*** Records shown ***

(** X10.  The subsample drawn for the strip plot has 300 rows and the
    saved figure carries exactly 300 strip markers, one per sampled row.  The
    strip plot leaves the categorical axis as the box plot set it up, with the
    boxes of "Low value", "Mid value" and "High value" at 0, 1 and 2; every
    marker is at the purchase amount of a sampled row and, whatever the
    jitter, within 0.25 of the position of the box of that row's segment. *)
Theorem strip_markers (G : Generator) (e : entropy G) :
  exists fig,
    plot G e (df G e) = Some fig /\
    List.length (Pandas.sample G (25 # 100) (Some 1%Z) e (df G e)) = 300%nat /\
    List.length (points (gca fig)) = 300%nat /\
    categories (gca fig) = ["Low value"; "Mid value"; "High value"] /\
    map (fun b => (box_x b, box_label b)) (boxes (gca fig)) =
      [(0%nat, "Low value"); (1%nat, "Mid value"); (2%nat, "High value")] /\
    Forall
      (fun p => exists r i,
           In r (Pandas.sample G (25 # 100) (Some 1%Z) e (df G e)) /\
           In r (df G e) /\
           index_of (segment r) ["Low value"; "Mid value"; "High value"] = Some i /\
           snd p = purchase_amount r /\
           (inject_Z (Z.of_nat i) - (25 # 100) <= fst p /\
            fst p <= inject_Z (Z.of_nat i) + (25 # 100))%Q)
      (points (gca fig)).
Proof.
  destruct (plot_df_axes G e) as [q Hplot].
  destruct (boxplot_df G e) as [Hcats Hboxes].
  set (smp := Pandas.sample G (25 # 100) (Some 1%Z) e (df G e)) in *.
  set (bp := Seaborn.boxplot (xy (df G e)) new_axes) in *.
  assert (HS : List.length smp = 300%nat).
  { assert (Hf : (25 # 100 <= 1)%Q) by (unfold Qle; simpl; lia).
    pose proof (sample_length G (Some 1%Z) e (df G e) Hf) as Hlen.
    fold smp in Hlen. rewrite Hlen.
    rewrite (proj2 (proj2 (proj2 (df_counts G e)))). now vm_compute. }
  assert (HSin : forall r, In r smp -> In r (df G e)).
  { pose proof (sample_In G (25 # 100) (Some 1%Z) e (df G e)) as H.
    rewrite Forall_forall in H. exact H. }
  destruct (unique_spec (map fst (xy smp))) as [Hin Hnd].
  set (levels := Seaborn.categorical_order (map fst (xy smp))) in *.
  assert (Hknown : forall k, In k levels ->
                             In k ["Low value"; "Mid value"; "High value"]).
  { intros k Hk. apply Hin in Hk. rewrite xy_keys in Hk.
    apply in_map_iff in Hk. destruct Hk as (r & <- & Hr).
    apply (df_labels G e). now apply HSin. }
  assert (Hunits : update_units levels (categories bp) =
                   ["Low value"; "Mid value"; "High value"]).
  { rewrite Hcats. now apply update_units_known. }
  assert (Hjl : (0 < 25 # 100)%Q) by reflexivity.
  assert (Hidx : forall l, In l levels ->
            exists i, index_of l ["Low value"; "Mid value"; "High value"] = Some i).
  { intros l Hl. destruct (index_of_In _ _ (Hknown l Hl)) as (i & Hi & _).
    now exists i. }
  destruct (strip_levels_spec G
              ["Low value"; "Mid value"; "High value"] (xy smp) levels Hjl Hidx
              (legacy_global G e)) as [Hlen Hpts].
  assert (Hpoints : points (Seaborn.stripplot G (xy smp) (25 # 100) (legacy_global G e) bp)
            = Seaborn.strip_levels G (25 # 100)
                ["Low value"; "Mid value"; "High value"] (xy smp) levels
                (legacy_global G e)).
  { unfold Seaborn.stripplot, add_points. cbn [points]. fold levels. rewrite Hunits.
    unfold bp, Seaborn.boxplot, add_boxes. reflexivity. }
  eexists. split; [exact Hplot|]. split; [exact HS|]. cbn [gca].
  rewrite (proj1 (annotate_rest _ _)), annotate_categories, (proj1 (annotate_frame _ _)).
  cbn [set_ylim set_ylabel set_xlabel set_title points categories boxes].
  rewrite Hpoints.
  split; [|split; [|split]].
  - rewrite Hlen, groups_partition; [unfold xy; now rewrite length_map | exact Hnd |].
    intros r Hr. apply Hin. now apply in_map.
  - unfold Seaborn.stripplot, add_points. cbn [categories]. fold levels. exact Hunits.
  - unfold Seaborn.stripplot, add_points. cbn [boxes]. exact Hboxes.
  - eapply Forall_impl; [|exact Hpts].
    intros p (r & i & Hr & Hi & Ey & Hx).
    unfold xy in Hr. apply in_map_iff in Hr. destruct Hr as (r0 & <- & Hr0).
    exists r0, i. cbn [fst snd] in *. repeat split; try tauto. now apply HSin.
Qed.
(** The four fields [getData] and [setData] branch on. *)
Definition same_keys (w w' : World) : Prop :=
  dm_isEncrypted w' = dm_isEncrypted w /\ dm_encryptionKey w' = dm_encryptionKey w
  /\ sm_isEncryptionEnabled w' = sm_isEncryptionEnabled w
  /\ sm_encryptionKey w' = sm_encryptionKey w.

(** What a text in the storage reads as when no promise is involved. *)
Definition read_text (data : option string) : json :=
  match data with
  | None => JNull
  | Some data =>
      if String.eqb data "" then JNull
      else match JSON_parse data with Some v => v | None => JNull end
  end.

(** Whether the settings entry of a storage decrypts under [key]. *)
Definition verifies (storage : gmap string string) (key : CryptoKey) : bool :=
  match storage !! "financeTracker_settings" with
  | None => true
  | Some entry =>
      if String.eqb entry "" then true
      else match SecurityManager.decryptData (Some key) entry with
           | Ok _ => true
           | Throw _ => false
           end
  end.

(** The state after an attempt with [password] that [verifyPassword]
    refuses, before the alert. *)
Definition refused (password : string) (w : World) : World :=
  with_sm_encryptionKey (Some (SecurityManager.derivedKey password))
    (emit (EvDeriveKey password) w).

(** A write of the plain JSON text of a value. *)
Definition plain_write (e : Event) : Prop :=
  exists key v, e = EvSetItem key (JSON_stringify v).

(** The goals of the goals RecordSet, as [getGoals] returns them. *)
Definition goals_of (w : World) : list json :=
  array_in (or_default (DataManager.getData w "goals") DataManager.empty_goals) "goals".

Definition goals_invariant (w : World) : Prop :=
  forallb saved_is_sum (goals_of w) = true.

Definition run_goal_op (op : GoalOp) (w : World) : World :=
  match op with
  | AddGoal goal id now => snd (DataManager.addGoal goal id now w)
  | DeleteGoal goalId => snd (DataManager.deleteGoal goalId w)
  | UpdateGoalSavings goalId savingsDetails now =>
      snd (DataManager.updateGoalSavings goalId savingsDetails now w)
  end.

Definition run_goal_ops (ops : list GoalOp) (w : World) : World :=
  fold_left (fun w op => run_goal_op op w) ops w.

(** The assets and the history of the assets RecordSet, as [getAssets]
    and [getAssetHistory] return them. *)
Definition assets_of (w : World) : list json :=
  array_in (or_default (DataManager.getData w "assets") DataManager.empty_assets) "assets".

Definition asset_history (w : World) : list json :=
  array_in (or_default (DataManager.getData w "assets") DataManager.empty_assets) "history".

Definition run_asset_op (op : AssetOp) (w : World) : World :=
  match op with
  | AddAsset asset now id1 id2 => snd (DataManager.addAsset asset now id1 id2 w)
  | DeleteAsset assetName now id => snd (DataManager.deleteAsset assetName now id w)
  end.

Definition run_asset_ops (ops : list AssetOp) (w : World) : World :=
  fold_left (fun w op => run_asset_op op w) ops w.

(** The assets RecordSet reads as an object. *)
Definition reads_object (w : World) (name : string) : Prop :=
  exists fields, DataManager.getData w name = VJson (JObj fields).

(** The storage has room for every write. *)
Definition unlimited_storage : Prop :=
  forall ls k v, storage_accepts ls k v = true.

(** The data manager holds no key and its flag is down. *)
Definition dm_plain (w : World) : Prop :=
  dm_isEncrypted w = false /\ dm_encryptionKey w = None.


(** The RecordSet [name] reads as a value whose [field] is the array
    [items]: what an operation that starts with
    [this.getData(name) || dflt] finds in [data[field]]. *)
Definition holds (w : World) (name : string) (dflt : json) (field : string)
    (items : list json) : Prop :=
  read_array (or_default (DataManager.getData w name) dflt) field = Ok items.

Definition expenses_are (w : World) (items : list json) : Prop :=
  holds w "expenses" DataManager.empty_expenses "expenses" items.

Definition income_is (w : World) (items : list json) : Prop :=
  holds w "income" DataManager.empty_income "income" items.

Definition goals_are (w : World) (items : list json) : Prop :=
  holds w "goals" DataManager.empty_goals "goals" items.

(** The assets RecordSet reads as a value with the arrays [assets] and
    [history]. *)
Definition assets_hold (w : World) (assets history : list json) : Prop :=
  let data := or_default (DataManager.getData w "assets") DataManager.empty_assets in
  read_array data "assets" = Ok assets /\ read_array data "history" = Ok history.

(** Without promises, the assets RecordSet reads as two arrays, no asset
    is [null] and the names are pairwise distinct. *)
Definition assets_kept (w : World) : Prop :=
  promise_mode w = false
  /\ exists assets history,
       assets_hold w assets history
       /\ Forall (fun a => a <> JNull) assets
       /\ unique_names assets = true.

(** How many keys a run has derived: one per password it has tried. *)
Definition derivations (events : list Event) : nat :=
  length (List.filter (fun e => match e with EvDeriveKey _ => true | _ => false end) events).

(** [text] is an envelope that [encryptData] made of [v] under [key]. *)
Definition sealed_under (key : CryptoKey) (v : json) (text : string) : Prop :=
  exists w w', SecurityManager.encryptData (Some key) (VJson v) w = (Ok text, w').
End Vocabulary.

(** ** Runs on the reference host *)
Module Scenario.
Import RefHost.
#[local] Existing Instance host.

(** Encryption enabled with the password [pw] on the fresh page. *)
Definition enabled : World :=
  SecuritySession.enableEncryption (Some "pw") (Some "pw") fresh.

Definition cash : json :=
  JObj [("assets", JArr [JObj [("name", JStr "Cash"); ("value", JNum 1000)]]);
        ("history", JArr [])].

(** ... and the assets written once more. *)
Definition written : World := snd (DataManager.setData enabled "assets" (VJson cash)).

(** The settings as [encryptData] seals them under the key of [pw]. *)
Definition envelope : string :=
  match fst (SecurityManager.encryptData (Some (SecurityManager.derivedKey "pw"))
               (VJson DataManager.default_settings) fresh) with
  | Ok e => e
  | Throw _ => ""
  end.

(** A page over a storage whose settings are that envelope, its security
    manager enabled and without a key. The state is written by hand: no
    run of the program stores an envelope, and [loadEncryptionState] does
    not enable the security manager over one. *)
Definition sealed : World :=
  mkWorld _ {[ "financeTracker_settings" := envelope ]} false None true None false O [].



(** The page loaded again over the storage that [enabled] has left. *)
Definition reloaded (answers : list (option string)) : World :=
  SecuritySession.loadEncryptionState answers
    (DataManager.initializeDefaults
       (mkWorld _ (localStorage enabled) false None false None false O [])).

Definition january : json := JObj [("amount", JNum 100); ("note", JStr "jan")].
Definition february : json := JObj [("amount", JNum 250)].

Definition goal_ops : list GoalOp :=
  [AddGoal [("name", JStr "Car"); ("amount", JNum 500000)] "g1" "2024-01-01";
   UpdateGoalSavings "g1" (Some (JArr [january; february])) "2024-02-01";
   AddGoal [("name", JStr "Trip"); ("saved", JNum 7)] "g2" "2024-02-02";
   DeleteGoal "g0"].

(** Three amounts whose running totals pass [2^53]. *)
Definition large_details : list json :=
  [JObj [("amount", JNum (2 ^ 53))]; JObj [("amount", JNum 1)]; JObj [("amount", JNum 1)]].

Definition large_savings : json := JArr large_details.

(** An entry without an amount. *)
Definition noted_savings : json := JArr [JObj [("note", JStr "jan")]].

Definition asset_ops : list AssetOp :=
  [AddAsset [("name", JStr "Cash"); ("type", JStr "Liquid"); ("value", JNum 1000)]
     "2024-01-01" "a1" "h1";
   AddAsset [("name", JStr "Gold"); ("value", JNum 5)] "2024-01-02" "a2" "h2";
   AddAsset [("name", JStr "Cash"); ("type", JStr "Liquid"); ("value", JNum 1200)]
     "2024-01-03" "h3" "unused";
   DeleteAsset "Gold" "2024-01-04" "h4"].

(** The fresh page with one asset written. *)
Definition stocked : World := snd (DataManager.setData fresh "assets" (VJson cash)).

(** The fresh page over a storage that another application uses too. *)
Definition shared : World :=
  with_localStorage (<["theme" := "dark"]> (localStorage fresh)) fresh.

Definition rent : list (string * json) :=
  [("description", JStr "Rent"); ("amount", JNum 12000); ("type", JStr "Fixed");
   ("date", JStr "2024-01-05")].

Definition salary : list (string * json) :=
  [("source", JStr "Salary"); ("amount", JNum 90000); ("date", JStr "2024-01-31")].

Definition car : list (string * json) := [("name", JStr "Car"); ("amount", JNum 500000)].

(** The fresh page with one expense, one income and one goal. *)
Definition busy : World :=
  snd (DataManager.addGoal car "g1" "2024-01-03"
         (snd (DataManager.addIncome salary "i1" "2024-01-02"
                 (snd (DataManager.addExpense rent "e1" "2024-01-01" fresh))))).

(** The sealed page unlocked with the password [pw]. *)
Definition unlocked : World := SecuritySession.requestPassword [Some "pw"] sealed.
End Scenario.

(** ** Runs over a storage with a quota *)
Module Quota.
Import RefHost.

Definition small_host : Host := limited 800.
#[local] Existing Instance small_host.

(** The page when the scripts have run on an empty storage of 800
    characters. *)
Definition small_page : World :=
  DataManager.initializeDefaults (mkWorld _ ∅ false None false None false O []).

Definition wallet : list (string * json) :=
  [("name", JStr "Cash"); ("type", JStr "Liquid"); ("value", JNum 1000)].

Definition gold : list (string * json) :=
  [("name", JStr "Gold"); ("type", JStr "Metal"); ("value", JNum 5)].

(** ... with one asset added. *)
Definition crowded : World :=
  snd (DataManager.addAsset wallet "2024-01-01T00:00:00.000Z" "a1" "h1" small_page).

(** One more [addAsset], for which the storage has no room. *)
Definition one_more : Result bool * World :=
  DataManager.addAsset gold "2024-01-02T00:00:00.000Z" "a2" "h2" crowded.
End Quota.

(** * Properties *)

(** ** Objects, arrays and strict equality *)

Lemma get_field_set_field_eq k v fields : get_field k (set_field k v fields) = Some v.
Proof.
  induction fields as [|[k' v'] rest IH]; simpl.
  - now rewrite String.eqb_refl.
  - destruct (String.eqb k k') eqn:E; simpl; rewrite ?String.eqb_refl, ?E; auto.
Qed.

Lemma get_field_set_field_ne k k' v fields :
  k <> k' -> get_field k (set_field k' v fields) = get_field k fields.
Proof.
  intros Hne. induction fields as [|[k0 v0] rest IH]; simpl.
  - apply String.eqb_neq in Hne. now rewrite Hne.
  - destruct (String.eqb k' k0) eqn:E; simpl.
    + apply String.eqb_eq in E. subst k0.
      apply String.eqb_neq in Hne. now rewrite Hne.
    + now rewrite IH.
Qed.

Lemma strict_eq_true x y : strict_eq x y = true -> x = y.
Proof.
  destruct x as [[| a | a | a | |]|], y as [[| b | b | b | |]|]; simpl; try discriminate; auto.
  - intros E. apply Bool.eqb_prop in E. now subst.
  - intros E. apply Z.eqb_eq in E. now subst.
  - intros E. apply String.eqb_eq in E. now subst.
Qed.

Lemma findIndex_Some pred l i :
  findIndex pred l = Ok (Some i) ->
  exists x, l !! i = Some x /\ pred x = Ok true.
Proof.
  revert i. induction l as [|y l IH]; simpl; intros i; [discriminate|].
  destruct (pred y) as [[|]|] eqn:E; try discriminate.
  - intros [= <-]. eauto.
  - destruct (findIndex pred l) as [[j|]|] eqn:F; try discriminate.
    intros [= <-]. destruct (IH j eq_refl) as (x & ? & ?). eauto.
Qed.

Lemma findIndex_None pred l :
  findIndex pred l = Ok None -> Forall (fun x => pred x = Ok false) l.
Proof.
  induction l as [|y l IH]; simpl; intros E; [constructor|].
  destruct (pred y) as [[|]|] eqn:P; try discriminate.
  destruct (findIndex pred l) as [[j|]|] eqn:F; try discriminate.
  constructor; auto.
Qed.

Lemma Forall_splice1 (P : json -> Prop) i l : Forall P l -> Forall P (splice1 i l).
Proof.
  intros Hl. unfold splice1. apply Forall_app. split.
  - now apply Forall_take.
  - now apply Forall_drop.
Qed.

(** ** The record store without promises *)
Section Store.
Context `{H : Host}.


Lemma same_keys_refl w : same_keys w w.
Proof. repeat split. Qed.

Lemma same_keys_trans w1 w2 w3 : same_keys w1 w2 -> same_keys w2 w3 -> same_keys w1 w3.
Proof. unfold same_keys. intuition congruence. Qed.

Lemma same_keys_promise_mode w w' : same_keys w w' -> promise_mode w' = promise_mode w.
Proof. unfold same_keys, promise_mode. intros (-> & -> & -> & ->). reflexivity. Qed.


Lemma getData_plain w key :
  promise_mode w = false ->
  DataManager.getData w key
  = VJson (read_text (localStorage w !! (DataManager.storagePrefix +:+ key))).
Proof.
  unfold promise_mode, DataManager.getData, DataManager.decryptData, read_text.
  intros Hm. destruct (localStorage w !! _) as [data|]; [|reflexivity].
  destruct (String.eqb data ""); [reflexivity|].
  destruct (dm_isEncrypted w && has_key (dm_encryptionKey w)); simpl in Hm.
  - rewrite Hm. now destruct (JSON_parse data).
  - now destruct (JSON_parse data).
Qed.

*** End of Records shown ***

The problem -> Your answer must consist only of the lines from the start of the records above through the line with "strip plot leaves", each retyped exactly.

Solution for this problem ->
(** X10.  The subsample drawn for the strip plot has 300 rows and the
    saved figure carries exactly 300 strip markers, one per sampled row.  The
    strip plot leaves the categorical axis as the box plot set it up, with the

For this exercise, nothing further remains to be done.